→ WORK REQUIRED
Your answer should be the lines below from the one with "raw_trust : option bytes;" to the one with "raw_public_bind_address : option bytes;", both included, given again exactly and with nothing added.
━━━ DATA LISTING
(** Once draining, the Server's Visitors only leave. *)
Lemma draining_step s s' :
  server_inv server_hostname ls s → draining s = true → server_step server_hostname s s' →
  draining s' = true ∧ (in_flight_visitor_count (registry s') ≤ in_flight_visitor_count (registry s)).
Proof.
  intros Hinv Hd Hstep. pose proof (sv_draining _ _ _ Hinv Hd) as Hs.
  assert (∀ a r, exec (registry s) a = Next r →
    in_flight_visitor_count r ≤ in_flight_visitor_count (registry s)) as Hle.
  { intros a r He. destruct (sealed_exec _ _ _ Hs He) as (_ & Hw & _). unfold in_flight_visitor_count.
    rewrite <- !(size_dom (D := gset Z)). apply subseteq_size. intros id. rewrite !elem_of_dom. apply Hw. }
  destruct Hstep as [s s' [s1 a r Hf He|s1 i s2 ok Hst|s1 s2 ok Ha]|s i r Hi Hdrop].
  - split; [done|]. by eapply Hle.
  - unfold start_apply in Hst. destruct (task s1); [by destruct Hst|].
    destruct (begin_replace server_hostname (tunnels i) (registry s1)) as [r| |] eqn:Eb; [|by destruct Hst..].
    destruct (prepare_managed_replacement _ _ _); destruct Hst as [Hst|Hst]; simplify_eq; [|done].
    split; [done|]. by apply (Hle (BeginReplace server_hostname (tunnels i))).
  - unfold apply_step in Ha. destruct (task s1) as [[i|i|i|i|i]|]; [| | | | |by destruct Ha].
    + destruct (commit_step (registry s1)) as [r| |] eqn:Ec; destruct Ha as [Ha|Ha]; simplify_eq.
      split; [done|]. by apply (Hle CommitStep).
    + destruct (drain i), Ha as [Ha|Ha]; simplify_eq; by split.
    + simpl in Ha. destruct Ha as [Ha|Ha]; simplify_eq. by split.
    + destruct (seal (registry s1)) as [r| |] eqn:Es; destruct Ha as [Ha|Ha]; simplify_eq.
      split; [done|]. by apply (Hle Seal).
    + destruct Ha as [Ha|Ha]; simplify_eq. by split.
  - split; [done|]. by apply (Hle CommitDropped).
Qed.

Lemma draining_rtc s s' :
  server_inv server_hostname ls s → draining s = true → rtc (server_step server_hostname) s s' →
  server_inv server_hostname ls s' ∧ draining s' = true ∧
  in_flight_visitor_count (registry s') ≤ in_flight_visitor_count (registry s).
Proof.
  intros Hinv Hd Hr. induction Hr as [|x y z Hstep _ IH]; [done|].
  destruct (draining_step _ _ Hinv Hd Hstep) as [Hdy Hle].
  destruct (IH (server_inv_step _ _ Hinv Hstep) Hdy) as (? & ? & ?). split_and!; [done..|lia].
Qed.

End Steps.
End Adapter.

(** ** A concrete run *)
Module ToyServer.
Import ToyWire ToySerde.

Inductive toy_op : Type := OpStart (i : ServerManagedInput (U := bool)) | OpApply | OpDrop | OpRegistry (a : action).

Definition toy_exec (sh : bytes) (s : ServerState (U := bool)) (op : toy_op) : option ServerState :=
  match op with
  | OpStart i => match start_apply sh i s with Continues s' | Finished _ s' => Some s' | Stuck => None end
  | OpApply => match apply_step s with Continues s' | Finished _ s' => Some s' | Stuck => None end
  | OpDrop =>
      match task s, drop_commit (registry s) with
      | Some (TaskCommit _), Next r => Some (mkServer r (tunnel_events s) (draining s) None)
      | _, _ => None
      end
  | OpRegistry a =>
      if foreign a then
        match exec (registry s) a with
        | Next r => Some (mkServer r (tunnel_events s) (draining s) (task s))
        | _ => None
        end
      else None
  end.
Fixpoint toy_steps (sh : bytes) (ops : list toy_op) (s : ServerState) : option ServerState :=
  match ops with [] => Some s | op :: ops' => s' ← toy_exec sh s op; toy_steps sh ops' s' end.

Lemma toy_steps_rtc sh ops s s' : toy_steps sh ops s = Some s' → rtc (server_step sh) s s'.
Proof.
  revert s. induction ops as [|op ops IH]; intros s Hs; simpl in Hs; [injection Hs as ->; reflexivity|].
  apply bind_Some in Hs as (s1 & H1 & Hs). eapply rtc_l; [|by apply IH].
  destruct op as [i| | |a]; simpl in H1.
  - apply step_undropped. destruct (start_apply sh i s) as [s2|ok s2|] eqn:E; simplify_eq;
      [apply (step_start sh s i s1 true) | apply (step_start sh s i s1 ok)]; auto.
  - apply step_undropped. destruct (apply_step s) as [s2|ok s2|] eqn:E; simplify_eq;
      [apply (step_apply sh s s1 true) | apply (step_apply sh s s1 ok)]; auto.
  - destruct (task s) as [[i|i|i|i|i]|] eqn:Et; try done. destruct (drop_commit (registry s)) as [r| |] eqn:Ed; simplify_eq.
    by apply (step_dropped sh s i r).
  - destruct (foreign a) eqn:Ef; [|done]. destruct (exec (registry s) a) eqn:E; simplify_eq.
    apply step_undropped. by apply step_registry with a.
Qed.

(** Control publishes one Tunnel and asks for the drain. *)
Definition toy_drain_input : ServerManagedInput (U := bool) := mkServerInput [demo_tunnel] (Some false) true.
Definition toy_new : ServerState (U := bool) := server_new default_limits true None.
Definition toy_at (n : nat) : ServerState (U := bool) :=
  default toy_new (toy_steps (bs "s.test") (OpStart toy_drain_input :: replicate n OpApply) toy_new).

Lemma toy_at_reachable n :
  (if toy_steps (bs "s.test") (OpStart toy_drain_input :: replicate n OpApply) toy_new is Some _ then true else false) = true →
  server_reachable (bs "s.test") default_limits (toy_at n).
Proof.
  unfold toy_at. destruct (toy_steps _ _ _) as [s|] eqn:Hs; [|done]. intros _. exists true, None.
  by eapply toy_steps_rtc.
Qed.

End ToyServer.
Import ToyWire ToySerde ToyServer.
Definition ACME_FIELDS : list bytes := [bs "email"; bs "state-dir"].
Definition SERVER_FIELDS : list bytes :=
  [bs "hostname"; bs "cert-dir"; bs "acme"; bs "public-bind-address"; bs "public-bind-addresses";
   bs "tunnel-bind-address"; bs "tunnel-bind-addresses"; bs "readiness-bind-address";
   bs "graceful-shutdown-duration"; bs "visitor-proxy-protocol"; bs "visitor-proxy-trusted-networks";
   bs "identity-dir"; bs "tunnels"].
Definition CLIENT_FIELDS : list bytes :=
  [bs "max-visitor-streams"; bs "graceful-shutdown-duration"; bs "server-address"; bs "server-addresses";
   bs "server-trust"; bs "server-ca-file"; bs "identity-dir"; bs "public-cert-dir"; bs "acme"; bs "services"].

Definition collect_server_unknown_fields (section : Toml) : list bytes :=
  match as_table section with
  | None => []
  | Some server =>
      unknown_fields SERVER_FIELDS server
      ++ unknown_in_table ACME_FIELDS (get_field server (bs "acme"))
      ++ unknown_in_array [bs "public-hostnames"; bs "client-identity"; bs "client-identities"]
           (get_field server (bs "tunnels"))
  end.

Definition collect_client_unknown_fields (section : Toml) : list bytes :=
  match as_table section with
  | None => []
  | Some client =>
      unknown_fields CLIENT_FIELDS client
      ++ unknown_in_table ACME_FIELDS (get_field client (bs "acme"))
      ++ unknown_in_array [bs "public-hostnames"; bs "backend-address"; bs "tls-mode"; bs "proxy-protocol"]
           (get_field client (bs "services"))
  end.

Definition collect_control_unknown_fields (section : Toml) : list bytes :=
  match as_table section with
  | None => []
  | Some control => unknown_fields [bs "address"; bs "trust"; bs "ca-file"] control
  end.

Record RawControlConfig := mkRawControl {
  raw_address : option bytes;
  raw_trust : option bytes;
  raw_ca_file : option bytes
}.
Record RawAcmeConfig := mkRawAcme { raw_email : option bytes; raw_state_dir : option bytes }.
Record RawServerTunnelConfig := mkRawTunnel {
  raw_public_hostnames : option (list bytes);
  raw_client_identity : option bytes;
  raw_client_identities : option (list bytes)
}.
Record RawServerConfig := mkRawServer {
  raw_hostname : option bytes;
  raw_cert_dir : option bytes;
  raw_server_identity_dir : option bytes;
  raw_server_acme : option RawAcmeConfig;
  raw_public_bind_address : option bytes;
  raw_public_bind_addresses : option (list bytes);
  raw_tunnel_bind_address : option bytes;
  raw_tunnel_bind_addresses : option (list bytes);
  raw_readiness_bind_address : option bytes;
  raw_server_graceful : option bytes;
  raw_visitor_proxy_protocol : option bytes;
  raw_visitor_proxy_trusted_networks : option (list bytes);
  raw_tunnels : list RawServerTunnelConfig
}.
Record RawClientServiceConfig := mkRawService {
  raw_service_hostnames : option (list bytes);
  raw_backend_address : option bytes;
  raw_tls_mode : option bytes;
  raw_proxy_protocol : option bytes
}.
Record RawClientConfig := mkRawClient {
  raw_max_visitor_streams : option Z;
  raw_client_graceful : option bytes;
  raw_server_address : option bytes;
  raw_server_addresses : option (list bytes);
  raw_server_trust : option bytes;
  raw_server_ca_file : option bytes;
  raw_client_identity_dir : option bytes;
  raw_public_cert_dir : option bytes;
  raw_client_acme : option RawAcmeConfig;
  raw_services : list RawClientServiceConfig
}.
━━━━━━
→ WRITTEN RESPONSE
  raw_trust : option bytes;
  raw_ca_file : option bytes
}.
Record RawAcmeConfig := mkRawAcme { raw_email : option bytes; raw_state_dir : option bytes }.
Record RawServerTunnelConfig := mkRawTunnel {
  raw_public_hostnames : option (list bytes);
  raw_client_identity : option bytes;
  raw_client_identities : option (list bytes)
}.
Record RawServerConfig := mkRawServer {
  raw_hostname : option bytes;
  raw_cert_dir : option bytes;
  raw_server_identity_dir : option bytes;
  raw_server_acme : option RawAcmeConfig;
  raw_public_bind_address : option bytes;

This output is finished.